• [WHAT THE TASK ASKS]
Which lines in the records below hold the word "true"? Copy each of them.

• [RECORDED INFORMATION]
____________

(** * A first-fit heap allocator over OS arenas (main.cpp)

    Shallow embedding of the allocator engine of [main.cpp]: arenas obtained
    from the operating system, block headers embedded in arena memory, the
    address-keyed [block_map], and the operations [align], [arena_create],
    [block_split], [block_unite], [block_alloc], [mem_alloc], [mem_free] and
    [mem_realloc].

    Target: 64-bit Windows.  [size_t] and pointers are 64-bit words (the demo
    in [main] passes the literal 99999999999999999, which needs them), and
    [sizeof(BlockHeader)] is 16: an 8-byte [size_t], three [bool]s, padding
    to the 8-byte alignment of the struct. *)

From Stdlib Require Import ZArith List Lia Bool.
From stdpp Require Import base decidable option list gmap.

Local Open Scope Z_scope.

(** ** Machine arithmetic *)

(** [size_t] and address arithmetic is arithmetic modulo 2^64. *)
Definition modulus : Z := 18446744073709551616.

Definition wrap (z : Z) : Z := z mod modulus.

(** [sizeof(BlockHeader)]. *)
Definition header_size : Z := 16.

(** [char*] arithmetic: [p + n] on a 64-bit address. *)
Definition ptr_add (p n : Z) : Z := wrap (p + n).

(** The null pointer. *)
Definition nullptr : Z := 0.

(** [size_t align(size_t size) { return (size + 3) & ~3; }]
    [~3] is the [int] -4, converted to [size_t] for the conjunction. *)
Definition align (size : Z) : Z :=
  Z.land (wrap (size + 3)) (wrap (Z.lnot 3)).

(** ** Data model *)

Module BlockHeader.
(** [struct BlockHeader { size_t size; bool is_free, is_first, is_last; }] *)
Record t : Type := mk {
  size : Z;
  is_free : bool;
  is_first : bool;
  is_last : bool
}.

(** A header read from memory the allocator never wrote: [VirtualAlloc]
    hands out zero-filled pages. *)
Definition zero : t := mk 0 false false false.

Definition with_size (v : Z) (h : t) : t :=
  mk v (is_free h) (is_first h) (is_last h).
Definition with_free (v : bool) (h : t) : t :=
  mk (size h) v (is_first h) (is_last h).
Definition with_first (v : bool) (h : t) : t :=
  mk (size h) (is_free h) v (is_last h).
Definition with_last (v : bool) (h : t) : t :=
  mk (size h) (is_free h) (is_first h) v.
End BlockHeader.

Module Arena.
(** [struct Arena { size_t size; void* base; Arena* next; }]; the [next]
    link is the tail of the list the arena sits in. *)
Record t : Type := mk {
  size : Z;
  base : Z
}.
End Arena.

(** Arena memory, seen through the headers stored in it: the header written
    at an address stays there until it is overwritten, also after its entry
    left [block_map].  Payload bytes are not modelled.  Headers at distinct
    addresses are independent cells; in every layout the operations build,
    two header addresses are at least [header_size] apart. *)
Abbreviation memory := (gmap Z BlockHeader.t).

Definition load (m : memory) (a : Z) : BlockHeader.t :=
  default BlockHeader.zero (m !! a).

Definition store (m : memory) (a : Z) (h : BlockHeader.t) : memory :=
  <[a := h]> m.

(** The globals of the allocator.  [block_map] is the
    [unordered_map<void*, BlockHeader*>]: every entry maps a header address
    to that same address, so the table is the list of its keys, in the
    order in which iteration visits them.  The standard leaves that order
    unspecified; results about the table are stated for every order. *)
Record state : Type := State {
  default_arena_size : Z;
  arena_list : list Arena.t;
  mem : memory;
  block_map : list Z
}.

Definition set_mem (m : memory) (s : state) : state :=
  State (default_arena_size s) (arena_list s) m (block_map s).

Definition set_block_map (bm : list Z) (s : state) : state :=
  State (default_arena_size s) (arena_list s) (mem s) bm.

(** [block_map.find(a) != block_map.end()] *)
Definition tracked (bm : list Z) (a : Z) : bool := bool_decide (a ∈ bm).

(** [block_map[a] = a]: a present key keeps its place; a new key goes
    somewhere in the iteration order, here to the front. *)
Definition register (bm : list Z) (a : Z) : list Z :=
  if tracked bm a then bm else a :: bm.

(** [block_map.erase(a)]: the other entries keep their relative order. *)
Definition erase (a : Z) (bm : list Z) : list Z :=
  filter (λ k, k ≠ a) bm.

(** The state before the first call, after [default_arena_size = n]. *)
Definition initial (n : Z) : state := State n [] ∅ [].

(** ** Arena Manager *)

(** [VirtualAlloc(nullptr, size, MEM_RESERVE | MEM_COMMIT, PAGE_READWRITE)]
    is a parameter of every operation that may call it: [os size] is the
    base address the provider answers with, [nullptr] when it refuses. *)
Definition provider : Type := Z → Z.

Definition arena_create (os : provider) (s : state) (size : Z)
  : state * option Arena.t :=
  let size := Z.max size (default_arena_size s) in
  let size := align size in
  let base := os size in
  if base =? nullptr then (s, None)
  else
    let arena := Arena.mk size base in
    let initial_block := BlockHeader.mk (wrap (size - header_size)) true true true in
    (State (default_arena_size s) (arena :: arena_list s)
           (store (mem s) base initial_block)
           (register (block_map s) base),
     Some arena).

(** ** Splitting *)

Definition block_split (s : state) (block size : Z) : state :=
  let size := align size in
  let m := mem s in
  if wrap (size + header_size + 4) <=? BlockHeader.size (load m block) then
    let new_block := ptr_add (ptr_add block header_size) size in
    let m := store m new_block
               (BlockHeader.with_size
                  (wrap (BlockHeader.size (load m block) - size - header_size))
                  (load m new_block)) in
    let m := store m new_block (BlockHeader.with_free true (load m new_block)) in
    let m := store m new_block (BlockHeader.with_first false (load m new_block)) in
    let m := store m new_block
               (BlockHeader.with_last (BlockHeader.is_last (load m block))
                  (load m new_block)) in
    let m := store m block (BlockHeader.with_size size (load m block)) in
    let m := store m block (BlockHeader.with_last false (load m block)) in
    State (default_arena_size s) (arena_list s) m (register (block_map s) new_block)
  else s.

____________

• [REPLY TO THE EXERCISE]
    let initial_block := BlockHeader.mk (wrap (size - header_size)) true true true in
    let m := store m new_block (BlockHeader.with_free true (load m new_block)) in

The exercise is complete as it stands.